De fait, le Mouvement Chouan est peu actif. Basé sur une identité improbable aux contours flous, construit sur une idéologie qui a tout du fourre-tout confus, confronté à des fractures internes à l’extrême-droite : le départ est poussif. Difficile de parler de « mouvement » quand cela ressemble à une marque lancée par le chef pour donner corps à ses lubbies et son imaginaire historique. Un chef feu-follet qui passe beaucoup de temps dans les prétoires : condamné cette année pour diffamation , il est actuellement sous contrôle judiciaire et passe au tribunal en août pour les violences avec armes commises à Angers récemment. Sans compter d’autres affaires à venir qu’il exhibe fièrement sur les réseaux sociaux. Alors Jean-Eudes Gannat fait ce qu’il maîtrise le mieux. Plutôt que d’accepter sa sottise, il accuse le Système et réclame de l’argent qu’il draine parfois vers son propre compte paypal. Son anti-fiscalisme primaire viendrait-il de la crainte anticipée d’un contrôle fiscal ?

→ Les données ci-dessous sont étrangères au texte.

(* ===== verification/Utils.v ===== *)
(** * Utils: pkg/utils/utils.go

    The url map passed from the controller to a load balancer, the error
    predicates on cloud errors, and the even truncation of name fields. *)

From S2P Require Import Prelude GoLang GoStrings Compute.

(** ** Operation codes recorded by the fakes *)
Inductive PoolOp :=
  | Op_Add | Op_Remove | Op_Sync | Op_Get | Op_Create | Op_Update | Op_Delete
  | Op_AddInstances | Op_RemoveInstances.

Definition ProtocolHTTP : string := "HTTP".
Definition ProtocolHTTPS : string := "HTTPS".
Definition K8sAnnotationPrefix : string := "ingress.kubernetes.io".

(** ** GCEURLMap *)

(** hostname -> path expression -> backend (possibly nil) *)
Abbreviation GCEURLMap := (gmap string (gmap string (option BackendService))).
Definition DefaultBackendKey : string := "DefaultBackend".

(** Destructive read of the default backend: the backend and the map left.
    The inner map is shared, but its entry leaves the outer map with it. *)
Definition GetDefaultBackend (g : GCEURLMap) : option BackendService * GCEURLMap :=
  match g !! DefaultBackendKey with
  | Some h => (mjoin (h !! DefaultBackendKey), delete DefaultBackendKey g)
  | None => (None, g)
  end.
Definition PutDefaultBackend (d : option BackendService) (g : GCEURLMap) : GCEURLMap :=
  <[DefaultBackendKey := {[DefaultBackendKey := d]}]> g.

(** ** Errors *)

Definition FakeGoogleAPIForbiddenErr : error := GoogleAPIError StatusForbidden "".
Definition FakeGoogleAPINotFoundErr : error := GoogleAPIError StatusNotFound "".

(** On a nil error the type assertion fails and the answer is false. *)
Definition IsHTTPErrorCode (err : error) (code : Z) : bool :=
  match err with GoogleAPIError c _ => (c =? code)%Z | _ => false end.
Definition IsHTTPErrorCode_opt (err : option error) (code : Z) : bool :=
  match err with Some e => IsHTTPErrorCode e code | None => false end.

Definition IgnoreHTTPNotFound (err : option error) : option error :=
  match err with
  | Some e => if IsHTTPErrorCode e StatusNotFound then None else Some e
  | None => None
  end.
Definition IsInUsedByError (err : error) : bool :=
  match err with
  | GoogleAPIError c msg =>
      if (c =? StatusBadRequest)%Z then Contains msg "being used by" else false
  | _ => false
  end.
Definition IsNotFoundError (err : error) : bool := IsHTTPErrorCode err StatusNotFound.
Definition IsForbiddenError (err : error) : bool := IsHTTPErrorCode err StatusForbidden.

(** [if err := utils.IgnoreHTTPNotFound(m); err != nil { return err }] *)
Definition ignoreNotFound {W} (m : M W unit) : M W unit :=
  r ← try m;
  retErr (IgnoreHTTPNotFound (match r with inl e => Some e | inr _ => None end)).

Definition CompareLinks (l1 l2 : string) : bool :=
  bool_decide (l1 = l2) && negb (bool_decide (l1 = "")).

(** ** trimFieldsEvenly *)

Definition slen (s : string) : Z := Z.of_nat (String.length s).
Definition sumZ (l : list Z) : Z := foldr Z.add 0%Z l.

(** [for i := 0; i < n; i++ { lengths[i]++ }], [None] past the end. *)
Fixpoint incr_first (n : nat) (lengths : list Z) : option (list Z) :=
  match n, lengths with
  | O, _ => Some lengths
  | S n, l :: ls => (λ r, (l + 1)%Z :: r) <$> incr_first n ls
  | S _, [] => None
  end.
(** [for i, l := range lengths { ret = append(ret, fields[i][:l]) }] *)
Fixpoint slice_fields (fields : list string) (lengths : list Z) : option (list string) :=
  match fields, lengths with
  | _, [] => Some []
  | f :: fs, l :: ls => t ← slice_to f l; ts ← slice_fields fs ls; Some (t :: ts)
  | [], _ :: _ => None
  end.

(** The lengths computed by the first loop. *)
Definition scaled_length (excess total : Z) (s : string) : Z :=
  slen s - (slen s * excess) `quot` total - 1.

(** [None] is a run-time panic (an index or a slice out of range). *)
Definition trimFieldsEvenly (max : Z) (fields : list string) : option (list string) :=
  if decide (max ≤ 0)%Z then Some fields else
  let total := sumZ (slen <$> fields) in
  if decide (total ≤ max)%Z then Some fields else
  let excess := (total - max)%Z in
  let lengths := scaled_length excess total <$> fields in
  let remaining := (max - sumZ lengths)%Z in
  lengths ← incr_first (Z.to_nat remaining) lengths;
  slice_fields fields lengths.

(** ** Properties of the default backend *)

(** Reading back the default backend returns what was put, and leaves the
    other hosts of the url map. *)
Lemma GetDefaultBackend_Put d g :
  GetDefaultBackend (PutDefaultBackend d g) = (d, delete DefaultBackendKey g).
Proof.
  unfold GetDefaultBackend, PutDefaultBackend.
  rewrite lookup_insert_eq, lookup_singleton_eq, delete_insert_eq. done.
Qed.
Lemma GetDefaultBackend_removed g : (GetDefaultBackend g).2 !! DefaultBackendKey = None.
Proof.
  unfold GetDefaultBackend. case_match eqn:H; simpl; [|done]. apply lookup_delete_eq.
Qed.

(** ** Properties of the error predicates *)

Lemma wp_ignoreNotFound {W} (m : M W unit) Q E w :
  wp m Q (λ e w', if IsHTTPErrorCode e StatusNotFound then Q tt w' else E e w') w →
  wp (ignoreNotFound m) Q E w.
Proof.
  intros H. unfold ignoreNotFound. apply wp_bind, wp_try.
  eapply wp_mono; [exact H|..].
  - intros [] w' HQ. by apply wp_retErr.
  - intros e w'. cbn. destruct (IsHTTPErrorCode e StatusNotFound); by intros.
Qed.

Lemma CompareLinks_true l1 l2 : CompareLinks l1 l2 = true ↔ l1 = l2 ∧ l1 ≠ "".
Proof.
  unfold CompareLinks. rewrite andb_true_iff, negb_true_iff.
  rewrite bool_decide_eq_true, bool_decide_eq_false. done.
Qed.

(** ** Properties of trimFieldsEvenly *)

Lemma sumZ_app l k : sumZ (l ++ k) = (sumZ l + sumZ k)%Z.
Proof. induction l as [|x l IH]; simpl; lia. Qed.

(** The sum of the rounded-down quotients misses the exact quotient of the
    sum by less than one unit per term. *)
Lemma sumZ_quot (ls : list Z) (ex t : Z) :
  (0 < t)%Z → (0 ≤ ex)%Z → Forall (λ l, 0 ≤ l)%Z ls →
  let q := sumZ ((λ l, (l * ex) `quot` t) <$> ls)%Z in
  (0 ≤ sumZ ls * ex - t * q ≤ (t - 1) * Z.of_nat (length ls))%Z.
Proof.
  intros Ht Hex. induction 1 as [|l ls Hl _ IH]; cbv zeta in *; csimpl; [lia|].
  rewrite Z.quot_div_nonneg by nia.
  pose proof (Z.div_mod (l * ex) t ltac:(lia)).
  pose proof (Z.mod_pos_bound (l * ex) t ltac:(lia)).
  rewrite Z.mul_add_distr_r, Z.mul_add_distr_l, Nat2Z.inj_succ, Z.mul_succ_r. lia.
Qed.

Lemma incr_first_spec n ls :
  n ≤ length ls →
  ∃ ls', incr_first n ls = Some ls' ∧
    Forall2 (λ l l', l ≤ l' ≤ l + 1)%Z ls ls' ∧ sumZ ls' = (sumZ ls + Z.of_nat n)%Z.
Proof.
  revert n. induction ls as [|l ls IH]; intros [|n] Hn; simpl in *; try lia.
  - exists []. by repeat split.
  - exists (l :: ls). split; [done|]. split; [|by simpl; rewrite Z.add_0_r].
    apply Forall2_same_length_lookup_2; [done|]. intros i x y Hx Hy. simplify_eq. lia.
  - destruct (IH n) as (ls'&->&HF&Hs); [lia|]. eexists. split; [done|].
    split; [constructor; [lia|done]|]. simpl. lia.
Qed.

Lemma slice_fields_spec fields ls :
  Forall2 (λ f l, 0 ≤ l ≤ slen f)%Z fields ls →
  ∃ ret, slice_fields fields ls = Some ret ∧
    Forall2 (λ f r, ∃ u, f = r +:+ u) fields ret ∧ slen <$> ret = ls.
Proof.
  induction 1 as [|f l fields ls Hl _ IH]; simpl; [by exists []|].
  destruct IH as (ret&->&HF&Hs).
  destruct (slice_to f l) as [r|] eqn:Hr; simpl.
  - apply slice_to_Some in Hr as [Hlen Hu]. exists (r :: ret). split; [done|].
    split; [by constructor|]. simpl. by f_equal.
  - unfold slice_to in Hr. case_decide as Hd; [done|]. by destruct Hd.
Qed.

Lemma scaled_length_bounds ex t s :
  (0 ≤ ex < t)%Z → s ≠ "" →
  (0 ≤ scaled_length ex t s ∧ scaled_length ex t s + 1 ≤ slen s)%Z.
Proof.
  intros Hex Hs. unfold scaled_length.
  assert (0 < slen s)%Z by (unfold slen; destruct s; simpl; [done|lia]).
  rewrite Z.quot_div_nonneg by nia.
  pose proof (Z.div_mod (slen s * ex) t ltac:(lia)).
  pose proof (Z.mod_pos_bound (slen s * ex) t ltac:(lia)).
  assert (0 ≤ (slen s * ex) `div` t)%Z by (apply Z.div_pos; nia).
  assert ((slen s * ex) `div` t < slen s)%Z by (apply Z.div_lt_upper_bound; nia).
  lia.
Qed.

Lemma sumZ_scaled ex t fields :
  sumZ (scaled_length ex t <$> fields) =
  (sumZ (slen <$> fields)
   - sumZ ((λ l, (l * ex) `quot` t) <$> (slen <$> fields))
   - Z.of_nat (length fields))%Z.
Proof.
  induction fields as [|f fs IH]; [done|]. csimpl. rewrite IH. unfold scaled_length. lia.
Qed.

(** The space left over by rounding is positive and at most one byte per field,
    so the second loop never indexes out of range. *)
Lemma remaining_bounds max fields :
  let t := sumZ (slen <$> fields) in
  (0 < max < t)%Z →
  let r := (max - sumZ (scaled_length (t - max) t <$> fields))%Z in
  (1 ≤ r ≤ Z.of_nat (length fields))%Z.
Proof.
  intros t Ht r. subst r. rewrite sumZ_scaled. fold t.
  pose proof (sumZ_quot (slen <$> fields) (t - max) t) as Hq.
  cbv zeta in Hq. fold t in Hq. rewrite length_fmap in Hq.
  destruct Hq as [Hq1 Hq2]; [lia..| |].
  { apply Forall_fmap, Forall_true. intros s. unfold slen. simpl. lia. }
  set (q := sumZ _) in *.
  assert (0 < Z.of_nat (length fields))%Z.
  { destruct fields; simpl in *; [|lia]. subst t. simpl in Ht. lia. }
  nia.
Qed.

Lemma Forall2_scaled ex t fields ls :
  (0 ≤ ex < t)%Z → Forall (λ f, f ≠ "") fields →
  Forall2 (λ l l', l ≤ l' ≤ l + 1)%Z (scaled_length ex t <$> fields) ls →
  Forall2 (λ f l, 0 ≤ l ≤ slen f ∧ scaled_length ex t f ≤ l ≤ scaled_length ex t f + 1)%Z
    fields ls.
Proof.
  intros Hex Hne HF. revert HF. generalize dependent ls.
  induction Hne as [|f fields Hf Hne IH]; intros ls HF; inv HF; constructor; [|auto].
  pose proof (scaled_length_bounds ex t f Hex Hf). lia.
Qed.

Lemma trimFieldsEvenly_long max fields :
  (0 < max < sumZ (slen <$> fields))%Z → Forall (λ f, f ≠ "") fields →
  ∃ ret, trimFieldsEvenly max fields = Some ret ∧
    Forall2 (λ f r, ∃ u, f = r +:+ u) fields ret ∧
    sumZ (slen <$> ret) = max ∧
    let t := sumZ (slen <$> fields) in
    Forall2 (λ f r, 0 ≤ slen f - slen r - (slen f * (t - max)) `quot` t ≤ 1)%Z fields ret.
Proof.
  intros Ht Hne. unfold trimFieldsEvenly. rewrite !decide_False by lia. cbv zeta.
  pose proof (remaining_bounds max fields Ht) as Hr. cbv zeta in Hr.
  set (t := sumZ (slen <$> fields)) in *.
  set (lengths := scaled_length (t - max) t <$> fields) in *.
  destruct (incr_first_spec (Z.to_nat (max - sumZ lengths)) lengths) as (ls&->&HF&Hsum).
  { assert (length lengths = length fields) by apply length_fmap. lia. }
  apply Forall2_scaled in HF; [|lia|done].
  destruct (slice_fields_spec fields ls) as (ret&Hret&Hpre&Hls).
  { eapply Forall2_impl; [exact HF|]. simpl. intros; lia. }
  exists ret. split; [exact Hret|]. split; [done|]. split; [rewrite Hls; lia|].
  rewrite <-Hls in HF. apply Forall2_fmap_r in HF. eapply Forall2_impl; [exact HF|].
  simpl. unfold scaled_length. intros; lia.
Qed.

Lemma trimFieldsEvenly_short max fields :
  (sumZ (slen <$> fields) ≤ max)%Z → trimFieldsEvenly max fields = Some fields.
Proof. intros. unfold trimFieldsEvenly. case_decide; [done|]. by case_decide. Qed.

Lemma prefixes_refl (fields : list string) : Forall2 (λ f r, ∃ u, f = r +:+ u) fields fields.
Proof.
  apply Forall2_same_length_lookup_2; [done|].
  intros i x y Hx Hy. simplify_eq. exists "". by rewrite str_app_nil_r.
Qed.

(** What every result satisfies: as many fields, each a prefix, within the
    limit. *)
Lemma trimFieldsEvenly_ok max fields :
  (0 < max)%Z → Forall (λ f, f ≠ "") fields →
  ∃ ret, trimFieldsEvenly max fields = Some ret ∧
    Forall2 (λ f r, ∃ u, f = r +:+ u) fields ret ∧ (sumZ (slen <$> ret) ≤ max)%Z.
Proof.
  intros Hmax Hne. destruct (decide (sumZ (slen <$> fields) ≤ max)%Z).
  - exists fields. rewrite trimFieldsEvenly_short by done. eauto using prefixes_refl.
  - destruct (trimFieldsEvenly_long max fields) as (ret&?&?&Hs&?); [lia|done|].
    exists ret. split_and!; [done..|lia].
Qed.

(** C33. [trimFieldsEvenly] on non-empty fields and a positive limit never
    panics; every result is a prefix of its field; the total length is exactly
    the limit when the fields exceed it, and the fields are returned unchanged
    otherwise; when it truncates, each field loses its proportional share
    [len*excess/total] rounded down, plus at most one byte. *)
Theorem trimFieldsEvenly_spec max fields :
  (0 < max)%Z → Forall (λ f, f ≠ "") fields →
  let t := sumZ (slen <$> fields) in
  ∃ ret, trimFieldsEvenly max fields = Some ret ∧
    Forall2 (λ f r, ∃ u, f = r +:+ u) fields ret ∧
    sumZ (slen <$> ret) = Z.min max t ∧
    ((t ≤ max)%Z → ret = fields) ∧
    ((max < t)%Z →
     Forall2 (λ f r, 0 ≤ slen f - slen r - (slen f * (t - max)) `quot` t ≤ 1)%Z fields ret).
Proof.
  intros Hmax Hne t. destruct (decide (t ≤ max)%Z) as [Hle|Hgt].
  - exists fields. rewrite trimFieldsEvenly_short by done.
    split; [done|]. split; [apply prefixes_refl|].
    split; [fold t; lia|]. split; [done|lia].
  - destruct (trimFieldsEvenly_long max fields) as (ret&?&?&Hs&?); [lia|done|].
    exists ret. split_and!; try done; rewrite Hs; lia.
Qed.

Lemma trimFieldsEvenly_spec_witness :
  ∃ ret, trimFieldsEvenly 4 ["abcd"; "xyz"] = Some ret ∧ sumZ (slen <$> ret) = 4%Z.
Proof.
  destruct (trimFieldsEvenly_spec 4 ["abcd"; "xyz"]) as (ret&Hr&_&Hs&_).
  - lia.
  - by repeat constructor.
  - exists ret. split; [exact Hr|]. rewrite Hs. reflexivity.
Defined.

(** An empty field can panic: when rounding leaves no spare byte for it,
    its computed length is -1 and the slice [fields[i][:l]] is out of range. *)
Theorem trimFieldsEvenly_empty_field_panics :
  trimFieldsEvenly 30 ["namespace-of-twenty--"; "name-of-twenty-bytes"; ""] = None.
Proof. vm_compute. reflexivity. Qed.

A l’extrême droite, à part le site national-catholique Présent et Breizh Infos, la couverture médiatique a été très faible. Même chose en ce qui concerne l’intérêt de « personnalités », si ce n’est fortuitement Christian Bouchet, quand sur internet quelqu’un lui rappelait, ainsi qu’à Jean-Eudes Gannat, l’existence d’un Mouvement Chouan dans les années 1980. Néanmoins, il faut les garder à l’œil, ne serait-ce que pour mieux comprendre les diverses stratégies d’implantation actuellement explorées par les nationalistes.